Sono pochi i prodotti ittici certificati, per un Paese come l’Italia, praticamente circondato dal mare, mentre l’IG potrebbe essere la chiave per creare un enorme valore aggiunto al prodotto in termini di riconoscibilità dentro e fuori i confini italiani, e di tutela rispetto a eventuali concorrenze sleali da parte di prodotti proposti come simili. Molto diverse le esperienze e le problematiche delle sei produzioni ittiche certificate in Italia, dalle Acciughe sotto Sale del Mar Ligure IGP che a 13 anni dalla registrazione del marchio europeo, continuano a essere quasi introvabili, una sorta di marchio fantasma nonostante l’entusiasmo e l’impegno iniziale per ottenere la certificazione, alla recentissima registrazione della Colatura di Alici di Cetara DOP, specialità della nota località della Costiera Amalfitana, che nei prossimi mesi, come ha annunciato Lucia Di Mauro, presidente dell’Associazione per valorizzazione della Colatura di Alici di Cetara, avvierà la produzione, che porterà la DOP sugli scaffali già nel 2021. Poi ci sono realtà come la Cozza di Scardovari DOP, il Salmerino del Trentino IGP, la Tinca Gobba Dorata del Pianalto del Poirino DOP e le Trote del Trentino IGP che Consortium ha contattato per fare un’istantanea del comparto ittico certificato italiano.

Cozza di Scardovari DOP

La pregiata Cozza di Scardovari DOP è destinata a scomparire se non saranno fatti al più presto degli interventi nella Sacca di Scardovari. Servono urgentemente lavori di vivificazione in Sacca altrimenti il mestiere del vivaista di mitili sparirà con tutto ciò che ne consegue. “Purtroppo se ne parla da anni – afferma Paolo Mancin presidente del Consorzio tutela della Cozza di Scardovari DOP – ma non è stata ancora trovata una soluzione adeguata. Stiamo seriamente rischiando di perdere non soltanto la nostra attività ma anche il futuro dei nostri giovani che qui potrebbero trovare uno sbocco lavorativo, grazie a un prodotto pregiato e rinomato per storia e caratteristiche”.

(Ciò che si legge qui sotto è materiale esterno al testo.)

(** C10: The bytes refine the blocks: mem_init makes one free block, and on a memory
    that holds a list of blocks mem_malloc, mem_free and mem_trim return what the
    operations on the list return, end - never outside ram_heap - and leave a memory
    that holds the list they leave: first fit, splitting when a block of MIN_SIZE
    is left over, NULL just when no free block fits, free neighbours always joined. *)
Theorem heap_refines s bl :
  (exists h, mem_init s = Some (tt, h) /\ holds h [Blk 0 UNITS false]) /\
  (holds s bl ->
   (forall n, 0 <= n < 4294967296 -> exists h, mem_malloc n s = Some (fst (spec_malloc n bl), h) /\ holds h (snd (spec_malloc n bl))) /\
   (forall b, b ∈ bl -> b_used b = true -> exists h, mem_free (Some (addr RAM b)) s = Some (tt, h) /\ holds h (spec_free b bl)) /\
   (forall b n, b ∈ bl -> b_used b = true -> 0 <= n < 4294967296 ->
     exists h, mem_trim (addr RAM b) n s = Some (fst (spec_trim b n bl), h) /\ holds h (snd (spec_trim b n bl)))).
Proof.
  split; [apply mem_init_run|]. intros [Hok Hex]. split; [|split].
  - intros n Hn. destruct (malloc_refines s bl n (conj Hok Hex) Hn) as (h & ? & ? & _). by exists h.
  - intros b (l & r & ->)%list_elem_of_split Hu. destruct (mem_free_run RAM s l b r Hok Hu) as (h & ? & ? & _ & Hlow & _). exists h.
    split; [done|]. split; [done|]. by apply (free_exact RAM s).
  - intros b n (l & r & ->)%list_elem_of_split Hu Hn. pose proof (trim_run RAM s l b r n Hok Hu Hn) as Ht. cbv zeta in Ht. fold (addr RAM b) in Ht.
    destruct (mid_fields _ _ _ _ _ (proj1 Hok)) as (_ & Hb1 & Hb2 & _). rewrite trim_units in Ht; [|lia|unfold b_size; lia|unfold b_size; rewrite Z.mul_comm, Z.mod_mul; lia].
    unfold spec_trim. destruct (_ || _); [by exists s|]. destruct Ht as (h & ? & ? & _ & Hlow & _). exists h. split; [done|]. split; [done|].
    apply (trim_exact RAM s h l b r); [done..|by left].
Qed.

La Cozza di Scardovari DOP è un mitilo dalla conchiglia liscia e allungata, che può raggiungere i 110 mm di lunghezza. L’allevamento è svolto dal 1970 dalle famiglie del Polesine, con diversi passaggi manuali. Questo, unitamente alle caratteristiche dell’acqua, dà vita a un prodotto diverso dagli altri, con carni particolarmente gustose e apprezzate durante il periodo primaverile-estivo quando l’animale è più grasso.

Presidente Mancin, quest’anno è stato particolarmente difficile per il settore, quasi completamente bloccato dal Coronavirus mentre ancora c’era da lavorare. Come è la situazione adesso?
Quest’anno, nonostante il blocco del Coronavirus, grazie all’apertura estiva del settore turistico e della ristorazione, siamo riusciti a vendere totalmente il nostro prodotto. Abbiamo avuto la fortuna che le temperature dell’acqua all’interno della laguna di inizio estate fossero davvero perfette, pertanto la commercializzazione della Cozza di Scardovari DOP si è prolungata fino a fine luglio. Tuttora stiamo seminando i nostri impianti per la produzione 2021.

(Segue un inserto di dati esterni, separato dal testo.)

(* ===== verification/PbufPool.v ===== *)
(** * Packet buffers: PBUF_POOL allocation, the path of every received frame *)
From S2P Require Import Prelude Pbuf PbufFacts PbufWrite PbufAlloc.

(** Payload bytes that fit in a pool pbuf behind [offset] bytes of headroom. *)
Definition pool_cap (offset : Z) : Z :=
  PBUF_POOL_BUFSIZE_ALIGNED - LWIP_MEM_ALIGN_SIZE offset.

(** Pool elements an allocation of [n] bytes takes. *)
Definition pool_need (n offset : Z) : Z :=
  if n <=? pool_cap offset then 1 else 1 + (n - pool_cap offset + 1727) / 1728.

(** A pbuf as pbuf_alloc leaves it. *)
Definition fresh_pool (from : positive) (ib : positive * pbuf) : Prop :=
  (from <= ib.1)%positive /\
  (exists o, payload ib.2 = Some (Ptr ib.1 o) /\ SIZEOF_STRUCT_PBUF <= o) /\
  ref ib.2 = 1 /\ flags ib.2 = 0 /\ type_internal ib.2 = 0x82 /\ if_idx ib.2 = 0.

Section Pool.
Context {E : PbufEnv}.

Lemma pool_cap_layer l : 1664 <= pool_cap (layer_offset l) <= 1728.
Proof. by destruct l. Qed.

Lemma pool_cap_eq offset :
  0 <= offset <= 64 ->
  1664 <= pool_cap offset <= 1728 /\
  u16 (PBUF_POOL_BUFSIZE_ALIGNED - LWIP_MEM_ALIGN_SIZE offset) = pool_cap offset /\
  LWIP_MEM_ALIGN_SIZE (SIZEOF_STRUCT_PBUF + offset) = 64 + LWIP_MEM_ALIGN_SIZE offset.
Proof.
  intros. unfold pool_cap. change PBUF_POOL_BUFSIZE_ALIGNED with 1728.
  rewrite !LWIP_MEM_ALIGN_SIZE_eq. unfold SIZEOF_STRUCT_PBUF.
  split_and!; try (Z.to_euclidean_division_equations; lia).
  apply u16_small. Z.to_euclidean_division_equations; lia.
Qed.

(** The pool pbuf allocated for [rem] remaining bytes. *)
Definition pool_pbuf (q : positive) (rem offset : Z) : pbuf :=
  Pbuf None (Some (Ptr q (64 + LWIP_MEM_ALIGN_SIZE offset))) rem
    (Z.min rem (pool_cap offset)) 0x82 0 1 0 None.
Notation pool_new h rem offset :=
  (with_new h (SIZEOF_STRUCT_PBUF + PBUF_POOL_BUFSIZE_ALIGNED) (pool_pbuf (h_next h) rem offset) 1 0).

(** Linking the new pbuf behind the last one. *)
Definition link_last (p last : option positive) (q : positive) (h : heap) : heap :=
  match p, last with
  | Some _, Some l => set_pbufs (alter (set_next (Some q)) l (h_pbufs h)) h
  | _, _ => h
  end.

(** [last] is the last pbuf of the partial chain [p], if there is one. *)
Definition last_ok (p last : option positive) (h : heap) : Prop :=
  match p with
  | Some _ => exists l, last = Some l /\ is_Some (h_pbufs h !! l) /\ (l < h_next h)%positive
  | None => True
  end.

La Cozza di Scardovari è il primo mollusco italiano ad aver ottenuto la certificazione DOP nel 2013. Da allora c’è stato un incremento di produzione grazie alla denominazione?
Diciamo che un incremento c’è stato grazie al marchio, ma purtroppo oltre a dover combattere la concorrenza sul mercato, la nostra produzione dipende tantissimo dagli eventi climatici. Sicuramente la qualità e la promozione sono le uniche strade percorribili per competere nel mercato globale.

Secondo voi è sufficientemente promosso, valorizzato e difeso il nostro “made in Italy” ittico?
Qualcosa è stato fatto ma purtroppo i nostri prodotti sono sempre più contraffatti e poco valorizzati, soprattutto all’interno del mercato italiano. Bisogna quindi che gli enti interessati si impegnino a promuovere sempre più i prodotti italiani.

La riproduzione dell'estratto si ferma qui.